Damals wie heute führt mich mein erster Weg immer auf einen verlassenen Parkplatz. Möbelhäuser bieten sich an oder große Supermärkte. Es ist wie bei allem im Leben: länger nicht gemacht, verliert sich die Praxis. Auf dem Moped müssen es immer 100% sein. 99% und „das groovt sich schon ein“ reichen nicht in einer Extremsituation. Gerade am ersten Tag nicht. Da fehlt das berühmte EINE Prozent! Also auch heute Vollbremsungen, links/rechts Situationen, kleine Kehren, Stoppies und Wedeln vollführt. Nicht nur für das Gefühl. Die Reifen, das was uns Mopedfahrer mit der Straße verbindet, sind danach auch sehr gut aufgewärmt  😊

Leben am Limit

Bevor die Zeigefinger-Fraktion sich nun rüde erhebt. Ja – Punkt. Man tut es nicht – Punkt. Selber schuld – Punkt. Es gibt Gesetze – Punkt.

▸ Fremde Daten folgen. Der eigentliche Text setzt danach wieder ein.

Lemma acpi_bytes_ok (m : mem) :
  holds m acpi_at acpi_bytes -> acpi_ok m acpi_at str_APIC sig_APIC firmware_list.
Proof.
  intros Hh.
  assert (Hs : forall k n b sub, b = acpi_at + Z.of_nat k -> take n (drop k acpi_bytes) = sub -> holds m b sub)
    by (intros k n b sub; by apply slice_at).
  assert (Hw : forall k b sub v, b = acpi_at + Z.of_nat k -> take (length sub) (drop k acpi_bytes) = sub ->
    foldr (fun v acc => v + 256 * acc) 0 sub = v -> load_le (length sub) m b = Some v)
    by (intros k b sub v; by apply slice_word).
  split.
  - apply (Hw 4%nat _ [52; 0; 0; 0]); vm_compute; reflexivity.
  - vm_compute. congruence.
  - vm_compute. reflexivity.
  - vm_compute. reflexivity.
  - intros i p Hi. assert (Hc : (i = 0%nat /\ p = (100 * 4096 + 400, sig_FACP)) \/ (i = 1%nat /\ p = (100 * 4096 + 500, sig_APIC))).
    { destruct i as [|[|i]]; simpl in Hi; [injection Hi as <-; by left|injection Hi as <-; by right|done]. }
    destruct Hc as [[-> ->]|[-> ->]].
    + apply (Hw 36%nat _ [144; 65; 6; 0; 0; 0; 0; 0]); vm_compute; reflexivity.
    + apply (Hw 44%nat _ [244; 65; 6; 0; 0; 0; 0; 0]); vm_compute; reflexivity.
  - intros p Hp. apply elem_of_cons in Hp as [->|Hp]; [|apply list_elem_of_singleton in Hp as ->];
      (split; [vm_compute; reflexivity|]); (split; [vm_compute; congruence|]); (split; [reflexivity|]).
    + apply (Hs 400%nat 4%nat); vm_compute; reflexivity.
    + apply (Hs 500%nat 4%nat); vm_compute; reflexivity.
  - split; [apply (Hs 310%nat 4%nat); vm_compute; reflexivity|]. vm_compute. split_ands; congruence.
  - split; [vm_compute; congruence|]. split; [vm_compute; reflexivity|].
    apply holds_mapped in Hh. eapply mapped_sub; [exact Hh|vm_compute; congruence..].
Qed.

Abbreviation demo_tabs := ({[[] := pt_root]} : gmap (list Z) Z).

Lemma acpi_quiet b : acpi_at <= b < acpi_at + 504 -> quiet pt_source demo_tabs b.
Proof.
  intros Hb. unfold acpi_at in Hb. split; [|split].
  - unfold fs_own, frame_allocator, bitmap_byte. change (bitmap_bytes pt_size) with 9. lia.
  - intros g (i & Hi & ->). apply pt_usable in Hi. unfold in_frame, PAGE_SIZE. lia.
  - intros p g Hp. apply lookup_singleton_Some in Hp as [_ <-]. unfold in_frame, pt_root. lia.
Qed.
Lemma acpi_demo_apart : acpi_apart pt_source demo_tabs acpi_at str_APIC firmware_list.
Proof.
  assert (Hr : forall b, acpi_byte acpi_at str_APIC firmware_list b ->
    acpi_at <= b < acpi_at + 52 \/ acpi_at + 310 <= b < acpi_at + 504).
  { intros b [Hb|[Hb|(p & Hp & Hb)]]; unfold span in Hb; simpl in Hb; [lia|lia|].
    apply elem_of_cons in Hp as [->|Hp]; [|apply list_elem_of_singleton in Hp as ->]; simpl in Hb; unfold acpi_at; lia. }
  split.
  - intros b Hb%Hr. apply acpi_quiet. lia.
  - intros b Hb. unfold span in Hb. simpl in Hb. split; [apply acpi_quiet; lia|]. intros Hc%Hr. lia.
Qed.

Lemma acpi_bytes_range : Forall (fun v => 0 <= v < 256) acpi_bytes.
Proof. apply (bool_decide_unpack _). vm_compute. exact Logic.I. Qed.

Lemma firmware_demo : exists s : st (kernel Z),
  paging pt_source s (3 * length firmware_list + 0) pt_root demo_tabs {[pt_root]} /\
  acpi_x (k_boot (smgr s)) = acpi_at /\ acpi_ok (smem s) acpi_at str_APIC sig_APIC firmware_list.
Proof.
  destruct pt_demo as [s0 Hs].
  exists (St (put_bytes acpi_at acpi_bytes (smem s0)) (Kern 500000 (smgr s0) no_objects demo_statics demo_apic
    (set_mc_cr3 pt_root demo_machine) (set_acpi_x acpi_at demo_boot))).
  assert (Hw : holds (put_bytes acpi_at acpi_bytes (smem s0)) acpi_at acpi_bytes).
  { intros i v Hi. pose proof (lookup_lt_Some _ _ _ Hi). unfold load8.
    rewrite put_bytes_lookup, decide_True by lia.
    replace (Z.to_nat (acpi_at + Z.of_nat i - acpi_at)) with i by lia. rewrite Hi. simpl.
    rewrite Z.mod_small; [done|]. exact (Forall_lookup_1 _ _ _ _ acpi_bytes_range Hi). }
  split; [|split; [done|by apply acpi_bytes_ok]]. split; [|done|done]. cbn [smem smgr k_frames].
  assert (Hc : changed (smem s0) (put_bytes acpi_at acpi_bytes (smem s0)) (span acpi_at 504)).
  { split.
    - intros b Hb. rewrite put_bytes_lookup, decide_False; [done|exact Hb].
    - intros lo hi Hlh a Ha. rewrite put_bytes_lookup. case_decide as Hd; [|by apply Hlh].
      apply lookup_lt_is_Some_2. lia. }
  exact (pt_state_quiet pt_source 6 s0 pt_root demo_tabs {[pt_root]} _ _ Hs Hc acpi_quiet).
Qed.

Lemma find_table_correct_witness :
  exists (s : st (kernel Z)) s', find_table str_APIC s = Some (acpi_at + 500, s').
Proof.
  destruct firmware_demo as (s & Hpg & Hx & Hok).
  destruct (find_table_correct pt_source (frame_allocator _ _ _ _ _ _) s 0 pt_root demo_tabs {[pt_root]} acpi_at
    str_APIC sig_APIC firmware_list Hpg Hx Hok acpi_demo_apart) as (s' & tabs' & A' & k & E & _).
  exists s, s'. exact E.
Defined.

Es ist wie mit gänzlich allem, was Spaß macht. Entweder es macht dick, schwanger oder es ist verboten. Meist kommt ja alles zusammen. Es ist nicht ratsam, sich auf eine Maschine mit annähernd 300km/h Endgeschwindigkeit zu setzen. Es sollte tunlichst vermieden werden, die 200km/h Grenze in unter 7sec. zu absolvieren. 100km/h auf Landstraßen sind das erlaubte Maximum der Höchstgeschwindigkeit und das Knee-Pad auf dem Asphalt zu spüren ist höchst unmoralisch. Aber sorry – es ist geil. Alles, was sich auf so einer Tour im Köper boxt, endet auf ….phine! Das Adrenalin quillt dir aus dem Helm und das Dauergrinsen sorgt dafür, dass Du dir in einem Moment der Ruhe auf die Wangen beißt, weil der Druck des Helms diese unter deine Kauleiste geschoben hat.

Und da ist sie endlich. Diese langgezogene Linkskurve mit völlig freier Sicht. 4. Gang – knapp 190 auf der Uhr. Die Karre tänzelt ein wenig. Nicht genug Druck auf dem inneren Lenkerende. Etwas mehr Druck links, Knie raus. Arsch etwas nach links unten verschieben. Am Ende der Kurve hast du gute 900m Gerade vor dir. Eine 90° Grad Rechtskurve kommt danach. Leicht nach außen überhöht. Ergo kannst Du mehr Speed bringen, da die Fliehkraft geschwächt wird. Die Sicht in die Rechtskurve durch Bewaldung eingeschränkt. Beim raus aus der Linkskurve den Hahn auf. Volle Kanne die 900m. Hartes Runterschalten in den Zweiten (ohne Kupplung). Bremswirkung des Motors mitnehmen und Ideallinie von Mitte der Bahn in die erhöhte Rechtskurve nach innen eintauchen. Danach kommen wieder gut 600m Gerade und danach eine lange Linkskurve. Also mittig in der Kurve schon Vollgas, da diese Kurve ja überhöht und die Drehzahl durch das Schalten ohne Kupplung konstant ist ...


Ist nur blöd, wenn sich an einem Sonntagmorgen um 8:00 Uhr drei Teletubbies im Telekom-Magenta Dress auf Rennrädern im 3er Gespann nebeneinander den Berg hochquälen. Die Gruppe mit 10km/h sperrt die gesamte Fahrbahn und ich komme mit gut 120 Klamotten innen aus der Kurve. Abstand in Sichtweite 20m. Kick nach links und überlebt. Die 3er-Bande wie auch #MeinerEiner! Was wäre aber, wenn von vorn noch jemand gekommen wäre ... ? Aus die Maus und Ende im Hängeregister!

Tenor:

Lasst es langsam angehen! So geil, wie das ist ---- und ich hoffe genau das in Worten rübergebracht zu haben --- so gefährlich ist es!

Bereitet Euch vor. Prüft Euer Können und denkt immer zumindest eine Kurve voraus. Mehr kann ich nicht verlangen, weil auch ich immer noch einen Adrenalin-Junkie bin.